## [EXERCISE PROMPT]
Scan the entries line by line and return those with "Fixpoint".

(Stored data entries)
════════════════════
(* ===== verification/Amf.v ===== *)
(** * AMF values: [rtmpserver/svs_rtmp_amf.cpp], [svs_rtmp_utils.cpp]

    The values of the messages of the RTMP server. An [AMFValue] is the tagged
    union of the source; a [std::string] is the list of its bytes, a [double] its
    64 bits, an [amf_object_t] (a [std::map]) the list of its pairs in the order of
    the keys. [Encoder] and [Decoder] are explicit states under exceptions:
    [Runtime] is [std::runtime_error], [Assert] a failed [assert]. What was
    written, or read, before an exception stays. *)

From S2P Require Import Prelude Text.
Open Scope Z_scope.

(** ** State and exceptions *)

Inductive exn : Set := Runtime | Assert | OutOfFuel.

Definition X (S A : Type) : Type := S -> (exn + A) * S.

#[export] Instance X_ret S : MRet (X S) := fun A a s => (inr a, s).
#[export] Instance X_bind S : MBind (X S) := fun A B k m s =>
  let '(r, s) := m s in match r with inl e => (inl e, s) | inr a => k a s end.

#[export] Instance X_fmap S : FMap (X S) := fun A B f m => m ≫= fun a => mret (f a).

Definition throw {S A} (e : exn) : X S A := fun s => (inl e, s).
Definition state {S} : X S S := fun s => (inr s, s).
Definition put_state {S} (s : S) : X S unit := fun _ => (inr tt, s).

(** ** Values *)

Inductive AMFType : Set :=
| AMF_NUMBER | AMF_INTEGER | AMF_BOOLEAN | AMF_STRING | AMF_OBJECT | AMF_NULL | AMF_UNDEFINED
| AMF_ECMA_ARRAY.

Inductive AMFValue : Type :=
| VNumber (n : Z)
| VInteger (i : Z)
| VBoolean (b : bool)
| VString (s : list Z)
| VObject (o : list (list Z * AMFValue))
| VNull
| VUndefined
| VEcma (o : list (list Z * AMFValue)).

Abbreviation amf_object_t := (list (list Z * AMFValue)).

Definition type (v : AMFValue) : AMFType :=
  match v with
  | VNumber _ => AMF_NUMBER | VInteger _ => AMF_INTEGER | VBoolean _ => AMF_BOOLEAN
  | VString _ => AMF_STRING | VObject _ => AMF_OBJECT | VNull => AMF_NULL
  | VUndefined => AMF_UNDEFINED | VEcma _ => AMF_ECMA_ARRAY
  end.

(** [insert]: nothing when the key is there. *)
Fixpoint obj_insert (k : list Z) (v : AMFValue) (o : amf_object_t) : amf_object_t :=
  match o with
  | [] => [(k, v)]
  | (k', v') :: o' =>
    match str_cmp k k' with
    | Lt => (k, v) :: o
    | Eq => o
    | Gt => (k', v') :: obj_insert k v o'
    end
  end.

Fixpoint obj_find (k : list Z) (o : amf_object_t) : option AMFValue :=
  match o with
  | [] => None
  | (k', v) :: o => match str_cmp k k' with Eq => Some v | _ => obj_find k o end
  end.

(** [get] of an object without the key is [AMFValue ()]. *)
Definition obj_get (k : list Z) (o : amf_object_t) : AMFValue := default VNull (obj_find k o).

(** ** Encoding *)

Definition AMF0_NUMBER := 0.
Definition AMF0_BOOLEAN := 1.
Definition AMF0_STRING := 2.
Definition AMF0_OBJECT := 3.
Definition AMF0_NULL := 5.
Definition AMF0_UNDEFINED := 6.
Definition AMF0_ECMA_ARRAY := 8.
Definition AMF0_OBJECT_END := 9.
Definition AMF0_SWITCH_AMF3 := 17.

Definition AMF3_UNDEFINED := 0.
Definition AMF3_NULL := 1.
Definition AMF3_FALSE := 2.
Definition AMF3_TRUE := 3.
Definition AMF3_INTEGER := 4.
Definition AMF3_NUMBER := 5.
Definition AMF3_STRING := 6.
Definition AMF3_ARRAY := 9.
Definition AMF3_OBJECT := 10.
════════════════════
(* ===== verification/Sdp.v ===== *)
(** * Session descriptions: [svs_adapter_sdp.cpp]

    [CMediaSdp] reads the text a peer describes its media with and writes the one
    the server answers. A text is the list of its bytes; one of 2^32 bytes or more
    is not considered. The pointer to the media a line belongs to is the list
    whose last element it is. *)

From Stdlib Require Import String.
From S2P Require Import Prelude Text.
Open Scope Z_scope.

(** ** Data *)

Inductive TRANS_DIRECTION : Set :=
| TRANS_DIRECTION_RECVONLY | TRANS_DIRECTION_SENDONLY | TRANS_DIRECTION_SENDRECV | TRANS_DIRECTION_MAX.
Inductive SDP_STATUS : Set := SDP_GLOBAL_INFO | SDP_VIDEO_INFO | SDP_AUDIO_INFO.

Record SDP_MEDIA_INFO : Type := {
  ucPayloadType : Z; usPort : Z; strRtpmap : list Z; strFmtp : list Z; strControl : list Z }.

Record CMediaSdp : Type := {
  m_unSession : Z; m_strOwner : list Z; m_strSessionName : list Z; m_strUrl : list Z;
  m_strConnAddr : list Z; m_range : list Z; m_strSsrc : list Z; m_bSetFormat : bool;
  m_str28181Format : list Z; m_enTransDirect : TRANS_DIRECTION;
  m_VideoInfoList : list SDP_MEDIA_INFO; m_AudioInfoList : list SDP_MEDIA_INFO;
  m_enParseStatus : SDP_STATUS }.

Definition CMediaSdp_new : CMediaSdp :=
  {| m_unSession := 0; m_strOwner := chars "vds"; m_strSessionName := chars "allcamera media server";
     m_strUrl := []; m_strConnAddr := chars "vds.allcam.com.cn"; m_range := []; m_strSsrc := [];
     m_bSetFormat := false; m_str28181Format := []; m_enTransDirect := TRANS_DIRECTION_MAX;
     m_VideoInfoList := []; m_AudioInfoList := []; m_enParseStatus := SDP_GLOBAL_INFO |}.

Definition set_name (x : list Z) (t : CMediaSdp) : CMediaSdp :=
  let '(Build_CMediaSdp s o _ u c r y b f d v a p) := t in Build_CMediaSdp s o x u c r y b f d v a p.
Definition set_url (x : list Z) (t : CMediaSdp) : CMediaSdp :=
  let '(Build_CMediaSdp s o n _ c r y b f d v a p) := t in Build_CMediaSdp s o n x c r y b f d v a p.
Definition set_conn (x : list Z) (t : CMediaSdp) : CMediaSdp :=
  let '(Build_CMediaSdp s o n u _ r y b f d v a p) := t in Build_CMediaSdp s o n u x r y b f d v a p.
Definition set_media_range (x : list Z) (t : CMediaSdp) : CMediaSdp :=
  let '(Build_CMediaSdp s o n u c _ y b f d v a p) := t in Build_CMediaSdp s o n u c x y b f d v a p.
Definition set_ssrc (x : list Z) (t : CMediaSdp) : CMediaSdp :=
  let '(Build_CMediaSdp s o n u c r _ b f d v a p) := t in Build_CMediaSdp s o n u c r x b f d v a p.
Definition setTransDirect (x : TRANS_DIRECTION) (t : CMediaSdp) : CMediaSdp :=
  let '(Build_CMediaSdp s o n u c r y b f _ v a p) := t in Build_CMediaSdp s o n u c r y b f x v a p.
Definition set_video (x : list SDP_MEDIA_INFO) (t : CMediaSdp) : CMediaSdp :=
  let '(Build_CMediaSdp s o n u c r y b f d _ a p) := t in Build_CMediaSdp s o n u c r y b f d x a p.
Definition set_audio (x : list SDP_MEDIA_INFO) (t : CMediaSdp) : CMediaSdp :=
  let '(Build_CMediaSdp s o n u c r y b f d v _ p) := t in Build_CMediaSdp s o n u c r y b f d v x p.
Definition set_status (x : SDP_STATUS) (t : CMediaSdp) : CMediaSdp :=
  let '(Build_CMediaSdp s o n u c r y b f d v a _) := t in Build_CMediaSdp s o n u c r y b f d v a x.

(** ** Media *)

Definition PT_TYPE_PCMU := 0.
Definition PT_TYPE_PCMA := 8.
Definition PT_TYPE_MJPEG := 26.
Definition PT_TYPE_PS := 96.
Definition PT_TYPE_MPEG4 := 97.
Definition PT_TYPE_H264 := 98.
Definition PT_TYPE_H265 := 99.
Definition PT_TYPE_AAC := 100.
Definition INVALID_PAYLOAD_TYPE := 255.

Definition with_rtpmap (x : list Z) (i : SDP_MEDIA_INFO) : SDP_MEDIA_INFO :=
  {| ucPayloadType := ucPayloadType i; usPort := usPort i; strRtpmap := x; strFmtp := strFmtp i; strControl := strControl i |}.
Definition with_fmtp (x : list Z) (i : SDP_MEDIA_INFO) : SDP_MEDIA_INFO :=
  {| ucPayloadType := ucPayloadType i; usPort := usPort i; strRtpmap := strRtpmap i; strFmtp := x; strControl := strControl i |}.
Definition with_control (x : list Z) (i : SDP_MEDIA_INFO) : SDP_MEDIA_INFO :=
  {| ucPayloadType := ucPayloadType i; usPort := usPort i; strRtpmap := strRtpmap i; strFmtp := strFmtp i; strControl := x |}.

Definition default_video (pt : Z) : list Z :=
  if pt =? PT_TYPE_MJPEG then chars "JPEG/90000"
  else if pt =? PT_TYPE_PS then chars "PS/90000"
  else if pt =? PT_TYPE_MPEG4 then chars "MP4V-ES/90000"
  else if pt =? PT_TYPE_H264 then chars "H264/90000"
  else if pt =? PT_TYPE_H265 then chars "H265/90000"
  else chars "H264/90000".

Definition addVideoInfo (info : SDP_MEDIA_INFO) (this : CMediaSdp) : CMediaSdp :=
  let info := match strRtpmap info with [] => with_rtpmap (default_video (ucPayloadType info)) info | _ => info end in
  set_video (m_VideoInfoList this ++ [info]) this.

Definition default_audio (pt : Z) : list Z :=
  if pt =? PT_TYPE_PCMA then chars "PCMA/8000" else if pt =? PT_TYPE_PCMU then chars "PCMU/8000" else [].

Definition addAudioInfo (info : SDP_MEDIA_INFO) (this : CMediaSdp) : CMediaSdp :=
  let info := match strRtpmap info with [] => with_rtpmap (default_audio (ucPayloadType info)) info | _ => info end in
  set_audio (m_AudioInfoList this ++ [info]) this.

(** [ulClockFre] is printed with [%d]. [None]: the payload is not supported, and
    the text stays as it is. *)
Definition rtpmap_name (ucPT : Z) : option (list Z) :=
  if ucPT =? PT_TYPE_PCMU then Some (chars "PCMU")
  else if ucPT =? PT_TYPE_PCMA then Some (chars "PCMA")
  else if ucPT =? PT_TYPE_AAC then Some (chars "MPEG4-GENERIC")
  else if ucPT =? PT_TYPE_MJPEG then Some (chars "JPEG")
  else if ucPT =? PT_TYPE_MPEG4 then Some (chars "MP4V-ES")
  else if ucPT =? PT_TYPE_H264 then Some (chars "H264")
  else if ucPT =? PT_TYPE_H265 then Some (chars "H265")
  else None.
════════════════════
## [ANSWER]
Fixpoint obj_insert (k : list Z) (v : AMFValue) (o : amf_object_t) : amf_object_t :=
Fixpoint obj_find (k : list Z) (o : amf_object_t) : option AMFValue :=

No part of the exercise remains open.